__What is required__.
Write out each line of the entries exactly, starting at the first and finishing with the line that contains "destruct i as".

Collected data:
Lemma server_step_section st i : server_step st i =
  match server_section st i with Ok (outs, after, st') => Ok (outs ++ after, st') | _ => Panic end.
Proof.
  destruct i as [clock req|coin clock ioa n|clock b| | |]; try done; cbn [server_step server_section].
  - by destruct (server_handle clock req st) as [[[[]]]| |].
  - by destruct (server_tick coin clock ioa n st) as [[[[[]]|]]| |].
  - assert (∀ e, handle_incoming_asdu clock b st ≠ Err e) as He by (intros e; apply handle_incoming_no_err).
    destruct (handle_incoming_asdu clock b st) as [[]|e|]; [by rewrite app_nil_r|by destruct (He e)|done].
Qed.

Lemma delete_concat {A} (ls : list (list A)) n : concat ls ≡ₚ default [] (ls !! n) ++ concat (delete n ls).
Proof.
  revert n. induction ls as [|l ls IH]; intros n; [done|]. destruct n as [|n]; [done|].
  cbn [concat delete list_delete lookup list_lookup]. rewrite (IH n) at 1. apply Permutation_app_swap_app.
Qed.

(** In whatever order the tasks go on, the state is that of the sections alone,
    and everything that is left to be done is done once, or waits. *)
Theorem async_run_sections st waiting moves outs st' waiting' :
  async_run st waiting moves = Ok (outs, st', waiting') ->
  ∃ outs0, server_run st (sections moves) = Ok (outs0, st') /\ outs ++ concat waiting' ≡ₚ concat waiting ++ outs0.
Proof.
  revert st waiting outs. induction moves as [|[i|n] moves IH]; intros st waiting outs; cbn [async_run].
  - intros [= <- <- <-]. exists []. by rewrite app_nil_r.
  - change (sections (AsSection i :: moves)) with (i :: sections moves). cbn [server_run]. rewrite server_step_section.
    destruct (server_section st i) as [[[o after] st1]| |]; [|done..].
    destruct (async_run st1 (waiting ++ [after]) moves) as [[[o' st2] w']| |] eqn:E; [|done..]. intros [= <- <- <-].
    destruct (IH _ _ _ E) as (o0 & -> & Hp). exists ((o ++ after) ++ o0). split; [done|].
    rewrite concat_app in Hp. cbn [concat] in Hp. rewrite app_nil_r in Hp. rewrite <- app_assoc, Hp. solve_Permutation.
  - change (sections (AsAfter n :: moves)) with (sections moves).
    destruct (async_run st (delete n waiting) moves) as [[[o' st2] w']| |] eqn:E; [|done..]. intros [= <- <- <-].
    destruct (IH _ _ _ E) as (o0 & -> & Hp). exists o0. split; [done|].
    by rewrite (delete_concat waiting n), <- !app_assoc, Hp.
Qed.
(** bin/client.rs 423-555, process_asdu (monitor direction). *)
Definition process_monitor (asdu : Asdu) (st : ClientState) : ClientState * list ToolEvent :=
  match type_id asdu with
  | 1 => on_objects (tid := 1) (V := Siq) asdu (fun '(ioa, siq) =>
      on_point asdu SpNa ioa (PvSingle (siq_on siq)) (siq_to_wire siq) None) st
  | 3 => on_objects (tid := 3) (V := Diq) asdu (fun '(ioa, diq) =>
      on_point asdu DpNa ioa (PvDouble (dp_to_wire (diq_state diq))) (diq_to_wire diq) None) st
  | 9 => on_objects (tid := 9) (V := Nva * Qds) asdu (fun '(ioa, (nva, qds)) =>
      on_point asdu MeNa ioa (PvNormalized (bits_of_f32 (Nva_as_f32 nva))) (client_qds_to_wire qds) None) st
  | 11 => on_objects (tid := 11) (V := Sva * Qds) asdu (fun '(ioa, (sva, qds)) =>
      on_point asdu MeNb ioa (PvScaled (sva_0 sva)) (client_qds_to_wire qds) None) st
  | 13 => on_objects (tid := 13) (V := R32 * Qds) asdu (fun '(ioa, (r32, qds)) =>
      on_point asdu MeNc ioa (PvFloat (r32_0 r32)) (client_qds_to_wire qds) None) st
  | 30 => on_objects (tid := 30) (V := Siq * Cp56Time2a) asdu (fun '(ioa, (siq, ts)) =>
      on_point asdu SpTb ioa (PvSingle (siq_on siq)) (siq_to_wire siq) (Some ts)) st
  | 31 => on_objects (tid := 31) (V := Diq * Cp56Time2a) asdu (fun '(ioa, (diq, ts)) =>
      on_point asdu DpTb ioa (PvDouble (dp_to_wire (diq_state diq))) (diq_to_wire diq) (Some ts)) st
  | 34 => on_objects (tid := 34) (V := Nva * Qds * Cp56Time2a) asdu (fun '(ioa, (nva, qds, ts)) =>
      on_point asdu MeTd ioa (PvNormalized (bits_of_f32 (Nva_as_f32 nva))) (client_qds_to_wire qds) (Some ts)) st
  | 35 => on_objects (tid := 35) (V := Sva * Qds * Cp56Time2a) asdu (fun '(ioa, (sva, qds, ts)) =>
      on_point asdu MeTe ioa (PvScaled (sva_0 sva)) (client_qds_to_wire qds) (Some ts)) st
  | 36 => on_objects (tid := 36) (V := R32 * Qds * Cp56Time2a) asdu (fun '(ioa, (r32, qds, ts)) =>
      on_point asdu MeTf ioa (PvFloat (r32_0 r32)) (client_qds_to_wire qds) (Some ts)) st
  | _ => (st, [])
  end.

__Result__.
Lemma server_step_section st i : server_step st i =
  match server_section st i with Ok (outs, after, st') => Ok (outs ++ after, st') | _ => Panic end.
Proof.
  destruct i as [clock req|coin clock ioa n|clock b| | |]; try done; cbn [server_step server_section].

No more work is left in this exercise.